= Beginning of Section =
(** [ReadRecord]: a record, which is the next one, or nothing, when there is none. *)
Lemma reading_step b k r : reading b k r -> (eof_ r = false -> exists m off', logged m b off') ->
  exists found rec sc r', ReadRecord (S (length b)) (refresh r b) [] [] kTolerateCorruptedTailRecords = Ret (found, rec, sc, r') /\
    if found : bool then rec = wal_record (Z.of_nat k) /\ (reading b (S k) r' /\ (fresh b r -> fresh b r')) /\ (exists out off rest, logged (S k) out off /\ b = out ++ rest)
    else ended b k r' /\ reporter_ r' = Some [] /\ (fresh b r -> sh_pos (file_ r') = length b).
Proof.
  intros [out off rest Hk -> Hp He Hb|out off rest1 rest2 m off' f Hk -> Hp He Hpos Hm Hb] Hb'.
  - destruct (Hb' He) as (m & off' & Hm). destruct (logged_le _ _ _ _ _ _ Hk Hm) as [Hle HL].
    assert (initial_offset_ (refresh r (out ++ rest)) <= last_record_offset_ (refresh r (out ++ rest))) as Hi by (by eapply before_initial).
    pose proof (read_one _ _ _ _ _ (S (length (out ++ rest))) Hb HL ltac:(unfold zlen; rewrite length_app; lia)) as Hr.
    destruct (decide (k < m)%nat) as [Hlt|Hge].
    + rewrite drop_wal_records in Hr by done. destruct Hr as (sc & r' & o & off1 & rest' & E & -> & Hf & Hb1).
      apply positioned_refresh in Hp. pose proof (ReadRecord_in_place _ _ _ _ _ _ _ _ _ _ Hp Hi E) as Hp1. pose proof (logged_S _ _ _ _ _ Hk Hf) as Hk1.
      exists true, (wal_record (Z.of_nat k)), sc, r'. split; [done|]. split; [done|]. rewrite app_assoc in Hp1, Hm |- *. destruct (reading_now _ _ _ _ _ _ _ _ Hk1 eq_refl Hm Hp1 Hb1). split; [done|by eauto].
    + rewrite drop_ge in Hr by (rewrite length_wal_records; lia). destruct Hr as (rec & sc & r' & E & Hat).
      apply positioned_refresh in Hp. pose proof (ReadRecord_in_place _ _ _ _ _ _ _ _ _ _ Hp Hi E) as Hp1.
      exists false, rec, sc, r'. split; [done|]. rewrite drop_ge in HL by (rewrite length_wal_records; lia). inversion HL; subst. rewrite app_nil_r in *.
      destruct (at_end _ _ _ _ _ Hp1 Hat) as [Hps Ho].
      split; [|split; [by apply (at_reporter _ _ _ _ _ Hat)|done]]. exists out, off', [], (file_ r'). rewrite app_nil_r.
      split; [done|]. split; [done|]. split; [done|]. split; [done|]. by destruct r'.
  - destruct (logged_le _ _ _ _ _ _ Hk Hm) as [Hle HL]. clear Hb'. set (b := out ++ rest1 ++ rest2) in *.
    assert (initial_offset_ (LogReader.set_file r f) <= last_record_offset_ (LogReader.set_file r f)) as Hi by (by eapply before_initial).
    destruct (ReadRecord_eof (S (length b)) (LogReader.set_file r f) [] [] kTolerateCorruptedTailRecords (mkShared b (sh_pos (file_ r))) He Hi) as [Er He'].
    change (LogReader.set_file (LogReader.set_file r f) (mkShared b (sh_pos (file_ r)))) with (refresh r b) in Er.
    pose proof (read_one _ _ _ _ _ (S (length b)) Hb HL ltac:(unfold zlen, b; rewrite !length_app; lia)) as Hr.
    apply positioned_refresh in Hp. destruct (decide (k < m)%nat) as [Hlt|Hge].
    + rewrite drop_wal_records in Hr by done. destruct Hr as (sc & r' & o & off1 & rest' & E & -> & Hf & Hb1).
      rewrite E, bind_ret in Er. specialize (He' _ _ _ _ E). pose proof (logged_S _ _ _ _ _ Hk Hf) as Hk1.
      pose proof (ReadRecord_in_place _ _ _ _ _ _ _ _ _ _ Hp Hi Er) as [_ Hp1].
      do 4 eexists. split; [exact Er|]. split; [done|]. split; [split; [|intros Hfr _; exact (Hfr He)]|exists (out ++ o), off1, (rest' ++ rest2); split; [done|unfold b; by rewrite <- !app_assoc]].
      eapply (reading_eof _ _ _ (out ++ o) off1 rest' rest2 m off' (file_ r')); simpl; [done|unfold b; by rewrite <- !app_assoc|exact Hp1|done|by rewrite <- app_assoc|by rewrite <- app_assoc|by destruct r'].
    + rewrite drop_ge in Hr, HL by (rewrite length_wal_records; lia). destruct Hr as (rec & sc & r' & E & Hat).
      rewrite E, bind_ret in Er. pose proof (ReadRecord_in_place _ _ _ _ _ _ _ _ _ _ Hp Hi Er) as (_ & _ & Ho). inversion HL; subst. rewrite app_nil_r in *.
      do 4 eexists. split; [exact Er|]. simpl in *. split; [|split; [by apply (at_reporter _ _ _ _ _ Hat)|intros Hfr; exact (Hfr He)]].
      exists out, off', rest2, (file_ r'). split; [done|]. split; [done|]. simpl. split; [done|]. rewrite Ho, Hpos. split; [done|]. by destruct r'.
Qed.
(** [UnmarkEOF] on the file as it is now. *)
Lemma ended_unmark b k r m off' : ended b k r -> logged m b off' -> reading b k (UnmarkEOF (refresh r b)) /\ fresh b (UnmarkEOF (refresh r b)).
Proof.
  intros (out & off & rest & f & Hk & -> & Hpos & Ho & Hat) Hm.
  pose proof (UnmarkEOF_before wal_cfg (Some []) _ off (mkShared (out ++ rest) (sh_pos (file_ r))) Hat (logged_off _ _ _ Hk)) as Hb.
  change (LogReader.set_file (LogReader.set_file r f) (mkShared (out ++ rest) (sh_pos (file_ r)))) with (refresh r (out ++ rest)) in Hb.
  simpl in Hb. rewrite Hpos, drop_app_length in Hb. eapply reading_now; [done|done|done| |exact Hb].
  apply UnmarkEOF_in_place. split; [done|]. simpl. rewrite Hpos, length_app. split; [lia|]. exact Ho.
Qed.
= End of Section =
Would you print exactly the lines from the first line of the entries above through the line that has "exists false, rec, sc, r'.", both included, and stop there?

(** [ReadRecord]: a record, which is the next one, or nothing, when there is none. *)
Lemma reading_step b k r : reading b k r -> (eof_ r = false -> exists m off', logged m b off') ->
  exists found rec sc r', ReadRecord (S (length b)) (refresh r b) [] [] kTolerateCorruptedTailRecords = Ret (found, rec, sc, r') /\
    if found : bool then rec = wal_record (Z.of_nat k) /\ (reading b (S k) r' /\ (fresh b r -> fresh b r')) /\ (exists out off rest, logged (S k) out off /\ b = out ++ rest)
    else ended b k r' /\ reporter_ r' = Some [] /\ (fresh b r -> sh_pos (file_ r') = length b).
Proof.
  intros [out off rest Hk -> Hp He Hb|out off rest1 rest2 m off' f Hk -> Hp He Hpos Hm Hb] Hb'.
  - destruct (Hb' He) as (m & off' & Hm). destruct (logged_le _ _ _ _ _ _ Hk Hm) as [Hle HL].
    assert (initial_offset_ (refresh r (out ++ rest)) <= last_record_offset_ (refresh r (out ++ rest))) as Hi by (by eapply before_initial).
    pose proof (read_one _ _ _ _ _ (S (length (out ++ rest))) Hb HL ltac:(unfold zlen; rewrite length_app; lia)) as Hr.
    destruct (decide (k < m)%nat) as [Hlt|Hge].
    + rewrite drop_wal_records in Hr by done. destruct Hr as (sc & r' & o & off1 & rest' & E & -> & Hf & Hb1).
      apply positioned_refresh in Hp. pose proof (ReadRecord_in_place _ _ _ _ _ _ _ _ _ _ Hp Hi E) as Hp1. pose proof (logged_S _ _ _ _ _ Hk Hf) as Hk1.
      exists true, (wal_record (Z.of_nat k)), sc, r'. split; [done|]. split; [done|]. rewrite app_assoc in Hp1, Hm |- *. destruct (reading_now _ _ _ _ _ _ _ _ Hk1 eq_refl Hm Hp1 Hb1). split; [done|by eauto].
    + rewrite drop_ge in Hr by (rewrite length_wal_records; lia). destruct Hr as (rec & sc & r' & E & Hat).
      apply positioned_refresh in Hp. pose proof (ReadRecord_in_place _ _ _ _ _ _ _ _ _ _ Hp Hi E) as Hp1.
      exists false, rec, sc, r'. split; [done|]. rewrite drop_ge in HL by (rewrite length_wal_records; lia). inversion HL; subst. rewrite app_nil_r in *.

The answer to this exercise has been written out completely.